**Task brief**
From the data underneath, reproduce exactly the stretch that begins at the line with "apply Hset; [|done|done|]." and ends after the line with "destruct p as [[|]|".

**The records**
(* ===== verification/DplaneSpsc.v ===== *)
(** * [examples/dplane_pipeline.c]: one channel per link

    The version of the example in which every pair of neighbouring nodes has its
    own single-producer single-consumer channel: the nodes, the channels of the
    driver, and the theorems for this program. *)

From S2P Require Import Prelude Dplane DplaneMain DplaneSys DplaneInv DplaneReport DplaneStop.
From stdpp Require Import functions list.
#[local] Open Scope Z_scope.

(** ** Channels *)

(** The channels of [links_t], and those of [test_io_t] that carry packets. *)
Inductive port :=
| tun_to_forward | forward_to_enc | enc_to_tunnel | tunnel_to_enc | enc_to_forward
| forward_to_tun | tunnel_to_forward | forward_to_oam | oam_to_forward | forward_to_tunnel
| inj_tun | inj_tunnel | inj_oam.

(** The channels of [test_io_t] that carry completions. *)
Inductive sink := done_tun | done_tunnel | done_oam.

#[export] Instance port_eq_dec : EqDecision port.
Proof. solve_decision. Defined.
#[export] Instance sink_eq_dec : EqDecision sink.
Proof. solve_decision. Defined.

#[local] Notation prog := (io port sink).

(** [spsc_send] on the two kinds of channel. *)
Definition spsc_send (p : port) (m : pkt_t) : prog bool := Send p m mret.
Definition spsc_send_done (d : sink) (m : done_msg_t) : prog bool := SendDone d m mret.

(** ** The nodes

    One round of the loop of each node, entered with the idle counter: [Some]
    is the counter of the next round, [None] leaves the loop. *)

Section nodes.
Context (pl : plane_cfg).

Definition handle_tun_inj (pkt : pkt_t) : prog bool := spsc_send tun_to_forward pkt.

Definition handle_tun_return (pkt : pkt_t) : prog bool :=
  now ← now_ns; spsc_send_done done_tun (mk_done (k_path pkt) (k_seq pkt) now).

Definition tun_closed : prog bool :=
  c ← is_closed inj_tun; if (c : bool) then is_closed forward_to_tun else mret false.

Definition tun_node (idle : Z) : prog (option Z) :=
  r ← try_recv inj_tun;
  match r with
  | Some pkt => handle_tun_inj pkt;; mret (Some 0)
  | None =>
      r ← try_recv forward_to_tun;
      match r with
      | Some pkt => handle_tun_return pkt;; mret (Some 0)
      | None =>
          c ← tun_closed;
          if (c : bool) then mret None
          else idle ← node_idle pl [inj_tun; forward_to_tun] idle; mret (Some idle)
      end
  end.

Definition forward_route (pkt : pkt_t) : prog bool :=
  match k_path pkt with
  | PATH_TUN_FORWARD_ENC_TUNNEL => spsc_send forward_to_enc pkt
  | PATH_TUN_FORWARD_TUNNEL | PATH_OAM_FORWARD_TUNNEL => spsc_send forward_to_tunnel pkt
  | PATH_TUNNEL_ENC_FORWARD_TUN | PATH_TUNNEL_FORWARD_TUN => spsc_send forward_to_tun pkt
  | PATH_TUNNEL_FORWARD_OAM => spsc_send forward_to_oam pkt
  | PATH_COUNT => mret false   (* "unknown path": the packet is dropped *)
  end.

Definition forward_closed : prog bool :=
  c ← is_closed tun_to_forward;
  if (c : bool) then
    c ← is_closed tunnel_to_forward;
    if (c : bool) then
      c ← is_closed oam_to_forward;
      if (c : bool) then is_closed enc_to_forward else mret false
    else mret false
  else mret false.

Definition forward_try_recv : prog bool :=
  r ← try_recv_any [tun_to_forward; tunnel_to_forward; oam_to_forward; enc_to_forward];
  match r with
  | Some pkt => forward_route pkt;; mret true
  | None => mret false
  end.

Definition forward_node (idle : Z) : prog (option Z) :=
  work ← forward_try_recv;
  if (work : bool) then mret (Some 0)
  else
    c ← forward_closed;
    if (c : bool) then mret None
    else idle ← node_idle pl [tun_to_forward; tunnel_to_forward; oam_to_forward; enc_to_forward] idle; mret (Some idle).

Definition handle_enc_pkt (pkt : pkt_t) : prog bool :=
  if decide (k_path pkt = PATH_TUN_FORWARD_ENC_TUNNEL) then spsc_send enc_to_tunnel pkt
  else if decide (k_path pkt = PATH_TUNNEL_ENC_FORWARD_TUN) then spsc_send enc_to_forward pkt
  else mret false.

Definition enc_closed : prog bool :=
  c ← is_closed forward_to_enc; if (c : bool) then is_closed tunnel_to_enc else mret false.

Definition enc_node (idle : Z) : prog (option Z) :=
  r ← try_recv_any [forward_to_enc; tunnel_to_enc];
  match r with
  | Some pkt => handle_enc_pkt pkt;; mret (Some 0)
  | None =>
      c ← enc_closed;
      if (c : bool) then mret None
      else idle ← node_idle pl [forward_to_enc; tunnel_to_enc] idle; mret (Some idle)
  end.

Definition tunnel_outbound (pkt : pkt_t) : prog bool :=
  if decide (k_path pkt = PATH_TUNNEL_ENC_FORWARD_TUN) then spsc_send tunnel_to_enc pkt
  else spsc_send tunnel_to_forward pkt.

Definition handle_tunnel_sink (pkt : pkt_t) : prog bool :=
  now ← now_ns; spsc_send_done done_tunnel (mk_done (k_path pkt) (k_seq pkt) now).

Definition tunnel_closed : prog bool :=
  c ← is_closed inj_tunnel;
  if (c : bool) then
    c ← is_closed enc_to_tunnel;
    if (c : bool) then is_closed forward_to_tunnel else mret false
  else mret false.

Definition tunnel_node (idle : Z) : prog (option Z) :=
  r ← try_recv inj_tunnel;
  match r with
  | Some pkt => tunnel_outbound pkt;; mret (Some 0)
  | None =>
      r ← try_recv_any [enc_to_tunnel; forward_to_tunnel];
      match r with
      | Some pkt => handle_tunnel_sink pkt;; mret (Some 0)
      | None =>
          c ← tunnel_closed;
          if (c : bool) then mret None
          else idle ← node_idle pl [inj_tunnel; enc_to_tunnel; forward_to_tunnel] idle; mret (Some idle)
      end
  end.

Definition handle_oam_inj (pkt : pkt_t) : prog bool := spsc_send oam_to_forward pkt.

Definition handle_oam_return (pkt : pkt_t) : prog bool :=
  now ← now_ns; spsc_send_done done_oam (mk_done (k_path pkt) (k_seq pkt) now).

Definition oam_closed : prog bool :=
  c ← is_closed inj_oam; if (c : bool) then is_closed forward_to_oam else mret false.

Definition oam_node (idle : Z) : prog (option Z) :=
  r ← try_recv inj_oam;
  match r with
  | Some pkt => handle_oam_inj pkt;; mret (Some 0)
  | None =>
      r ← try_recv forward_to_oam;
      match r with
      | Some pkt => handle_oam_return pkt;; mret (Some 0)
      | None =>
          c ← oam_closed;
          if (c : bool) then mret None
          else idle ← node_idle pl [inj_oam; forward_to_oam] idle; mret (Some idle)
      end
  end.
End nodes.

(** ** The driver's channels *)

Definition spsc_poll_done_try `{Alloc} (stats : stats_t) (lat : option latency_ctx_t)
  : prog (bool * stats_t * option latency_ctx_t) :=
  '(g1, stats, lat) ← poll_sink done_tun stats lat;
  '(g2, stats, lat) ← poll_sink done_tunnel stats lat;
  '(g3, stats, lat) ← poll_sink done_oam stats lat;
  mret (g1 || g2 || g3, stats, lat).

Definition spsc_inject_ch (path : path_id_t) : option port :=
  match path with
  | PATH_TUN_FORWARD_ENC_TUNNEL | PATH_TUN_FORWARD_TUNNEL => Some inj_tun
  | PATH_TUNNEL_ENC_FORWARD_TUN | PATH_TUNNEL_FORWARD_TUN | PATH_TUNNEL_FORWARD_OAM => Some inj_tunnel
  | PATH_OAM_FORWARD_TUNNEL => Some inj_oam
  | PATH_COUNT => None
  end.

Definition spsc_close_inject : prog unit :=
  ClosePort inj_tun (ClosePort inj_tunnel (ClosePort inj_oam (mret tt))).

Definition spsc_close_all : prog unit :=
  foldr ClosePort
    (foldr CloseSink (mret tt) [done_tun; done_tunnel; done_oam])
    [tun_to_forward; forward_to_enc; enc_to_tunnel; tunnel_to_enc; enc_to_forward; forward_to_tun;
     tunnel_to_forward; forward_to_oam; oam_to_forward; forward_to_tunnel; inj_tun; inj_tunnel; inj_oam].

#[export] Instance spsc_driver `{Alloc} : Driver port sink := {|
  poll_done_try := spsc_poll_done_try;
  inject_ch := spsc_inject_ch;
  close_inject := spsc_close_inject;
  close_all := spsc_close_all
|}.

(** ** The routes *)

Definition spsc_body (pl : plane_cfg) (n : node) : Z -> prog (option Z) :=
  match n with
  | TUN => tun_node pl | FORWARD => forward_node pl | ENC => enc_node pl
  | TUNNEL => tunnel_node pl | OAM => oam_node pl
  end.

(** The channels of a path, from its source on, and its sink. *)
Definition spsc_route (P : path_id_t) : list port :=
  match P with
  | PATH_TUN_FORWARD_ENC_TUNNEL => [inj_tun; tun_to_forward; forward_to_enc; enc_to_tunnel]
  | PATH_TUNNEL_ENC_FORWARD_TUN => [inj_tunnel; tunnel_to_enc; enc_to_forward; forward_to_tun]
  | PATH_TUNNEL_FORWARD_TUN => [inj_tunnel; tunnel_to_forward; forward_to_tun]
  | PATH_TUN_FORWARD_TUNNEL => [inj_tun; tun_to_forward; forward_to_tunnel]
  | PATH_TUNNEL_FORWARD_OAM => [inj_tunnel; tunnel_to_forward; forward_to_oam]
  | PATH_OAM_FORWARD_TUNNEL => [inj_oam; oam_to_forward; forward_to_tunnel]
  | PATH_COUNT => []
  end.
Definition spsc_sink_of (P : path_id_t) : sink :=
  match P with
  | PATH_TUN_FORWARD_ENC_TUNNEL | PATH_TUN_FORWARD_TUNNEL | PATH_OAM_FORWARD_TUNNEL => done_tunnel
  | PATH_TUNNEL_ENC_FORWARD_TUN | PATH_TUNNEL_FORWARD_TUN => done_tun
  | PATH_TUNNEL_FORWARD_OAM | PATH_COUNT => done_oam
  end.

(** The node that receives from a channel. *)
Definition spsc_owner (q : port) : node :=
  match q with
  | inj_tun | forward_to_tun => TUN
  | tun_to_forward | tunnel_to_forward | oam_to_forward | enc_to_forward => FORWARD
  | forward_to_enc | tunnel_to_enc => ENC
  | inj_tunnel | enc_to_tunnel | forward_to_tunnel => TUNNEL
  | inj_oam | forward_to_oam => OAM
  end.

(** The channels the driver feeds. *)
Definition spsc_injection (q : port) : bool :=
  match q with inj_tun | inj_tunnel | inj_oam => true | _ => false end.

#[export] Instance spsc_topology : Topology port sink := {|
  node_body := spsc_body;
  route := spsc_route;
  sink_of := spsc_sink_of;
  owner := spsc_owner;
  injection := spsc_injection
|}.
(* ===== verification/DplaneHang.v ===== *)
(** * [examples/dplane_pipeline.c]: how the parallel mode wedges

    With [-P] the driver injects into several paths at once, and the tun and
    forward nodes feed each other: tun serves [inj_tun] before [forward_to_tun],
    so forward can fill [forward_to_tun] and wait for tun, while tun fills
    [tun_to_forward] and waits for forward.  When [inj_tun] is full too the driver
    waits in a send without a deadline, and the program never ends.

    [wedged] describes such a state and [wedged_forever] shows that nothing undoes it;
    the rest of the file leads there through channels of any capacity, by following
    the driver and the nodes in turn ([goes], [at_]) and counting what the channels hold. *)

From S2P Require Import Prelude Dplane DplaneMain DplaneSys DplaneInv DplaneReport DplaneArgs DplaneSpsc.
From Stdlib Require Import Strings.Ascii Strings.String.
From stdpp Require Import functions list.
#[local] Open Scope Z_scope.

Section wedge.
Context `{Alloc} (fuel : nat) (pl : plane_cfg) (cap : caps port sink) (cfg : run_config_t) (lat : option latency_ctx_t).
Context (r_count_range : 0 <= r_count cfg < two64).

#[local] Notation prog := (io port sink).
#[local] Notation plane := (plane port sink).

Definition full (s : plane) (q : port) : Prop := l_closed (y_port s q) = false /\ c_port cap q <= zlen (l_buf (y_port s q)).

(** The driver, tun and forward each wait for room in a full channel that only
    one of them would empty. *)
Definition wedged (s : plane) : Prop :=
  y_stop s = false /\
  (exists m k, y_main s = Send inj_tun m k) /\
  (exists m k, y_node s TUN = Running (Send tun_to_forward m k)) /\
  (exists m k, y_node s FORWARD = Running (Send forward_to_tun m k)) /\
  full s inj_tun /\ full s tun_to_forward /\ full s forward_to_tun.

Lemma full_blocks s q m : full s q -> link_send (c_port cap q) m (y_port s q) = None.
Proof. intros [Hc Hl]. unfold link_send. rewrite Hc. by destruct (Z.ltb_spec (zlen (l_buf (y_port s q))) (c_port cap q)); [lia|]. Qed.

Lemma exec_full {A} now q m (k : bool -> prog A) s : full s q -> exec cap now (Send q m k) s = None.
Proof. intros Hf. simpl. by rewrite full_blocks. Qed.

(** A channel of the two nodes, whatever another node does. *)
Definition theirs (q : port) : bool := bool_decide (spsc_owner q = TUN \/ spsc_owner q = FORWARD).

Lemma exec_elsewhere n h p now s p' s' q : node_wp n h p round_post -> n <> TUN -> n <> FORWARD ->
  theirs q = true -> full s q -> exec cap now p s = Some (p', s') -> full s' q.
Proof.
  intros Hwp N1 N2 Hq Hf Hex. apply bool_decide_eq_true in Hq.
  destruct p as [|q0| |q0 m k|d m k| | | | | | | | | | |]; simpl in Hwp, Hex; try done; simplify_eq; try done.
  - destruct Hwp as (_ & Ho & _). destruct (link_recv _) as [r l]. simplify_eq. unfold full. simpl.
    rewrite fn_lookup_insert_ne; [done|]. intros ->. cbn in *. naive_solver.
  - destruct (decide (q0 = q)) as [->|Nq]; [by rewrite full_blocks in Hex|].
    destruct (link_send _ _ _) as [[b l]|]; simpl in Hex; simplify_eq. unfold full. simpl. by rewrite fn_lookup_insert_ne.
  - destruct (link_send _ _ _) as [[b l]|]; simpl in Hex; by simplify_eq.
Qed.

Lemma exec_stop n h p now s p' s' : node_wp n h p round_post -> exec cap now p s = Some (p', s') -> y_stop s' = y_stop s.
Proof.
  intros Hwp Hex. destruct p; simpl in Hwp; try done; cbn [exec] in Hex;
    try (destruct (link_recv _)); try (destruct (link_send _ _ _) as [[]|]); simpl in Hex; by simplify_eq.
Qed.

(** Nothing undoes the wedge. *)
Lemma wedged_step s l s' : reached fuel pl cap cfg lat s -> wedged s -> step pl cap l s = Some s' -> wedged s'.
Proof.
  intros Hr (Hst & (mm & km & Em) & (mt & kt & Et) & (mf & kf & Ef) & F1 & F2 & F3) Hs.
  destruct (reached_inv _ _ _ _ _ r_count_range _ Hr) as [(R & S & Hn & HJ & _)|(R & S & _ & Hst' & _)]; [|congruence].
  destruct l as [[|n] now]; unfold step in Hs; simpl in Hs; [by rewrite Em, exec_full in Hs|].
  assert (n <> TUN /\ n <> FORWARD) as [N1 N2].
  { split; intros ->; unfold node_step in Hs; [rewrite Et in Hs|rewrite Ef in Hs]; by rewrite exec_full in Hs. }
  assert (forall t s1, y_stop s1 = false -> y_main s1 = y_main s -> y_node s1 = y_node s ->
    (forall q, theirs q = true -> full s q -> full s1 q) -> wedged (set_node n t s1)) as Hset.
  { intros t s1 E1 E2 E3 Hq. split; [done|]. simpl. rewrite E2, E3, !fn_lookup_insert_ne by done.
    split; [by eexists _, _|]. split; [by eexists _, _|]. split; [by eexists _, _|]. split; [|split]; by apply Hq. }
  pose proof (po_nodes _ _ _ _ HJ n) as Hok. unfold node_step in Hs.
  destruct (y_node s n) as [idle|p|] eqn:En; simplify_eq; [by apply Hset|]. destruct Hok as [Hwp _].
  assert (forall p' s1, exec cap now p s = Some (p', s1) -> wedged (set_node n (Running p') s1)) as Hex.
  { intros p' s1 Ex. destruct (exec_keeps _ _ _ _ _ _ Ex) as (E2 & E3 & _). apply Hset; [|done|done|].
    - by rewrite (exec_stop _ _ _ _ _ _ _ Hwp Ex).
    - intros q Hq Hf. by eapply exec_elsewhere. }
  destruct p as [[|]| | | | | | | | | | | | | | |]; simplify_eq; try (by apply Hset).
  all: destruct (exec _ _ _ _) as [[p' s1]|] eqn:Ex; simpl in Hs; simplify_eq; by apply Hex.
Qed.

**Exercise solution**
  { intros p' s1 Ex. destruct (exec_keeps _ _ _ _ _ _ Ex) as (E2 & E3 & _). apply Hset; [|done|done|].
    - by rewrite (exec_stop _ _ _ _ _ _ _ Hwp Ex).
    - intros q Hq Hf. by eapply exec_elsewhere. }
  destruct p as [[|]| | | | | | | | | | | | | | |]; simplify_eq; try (by apply Hset).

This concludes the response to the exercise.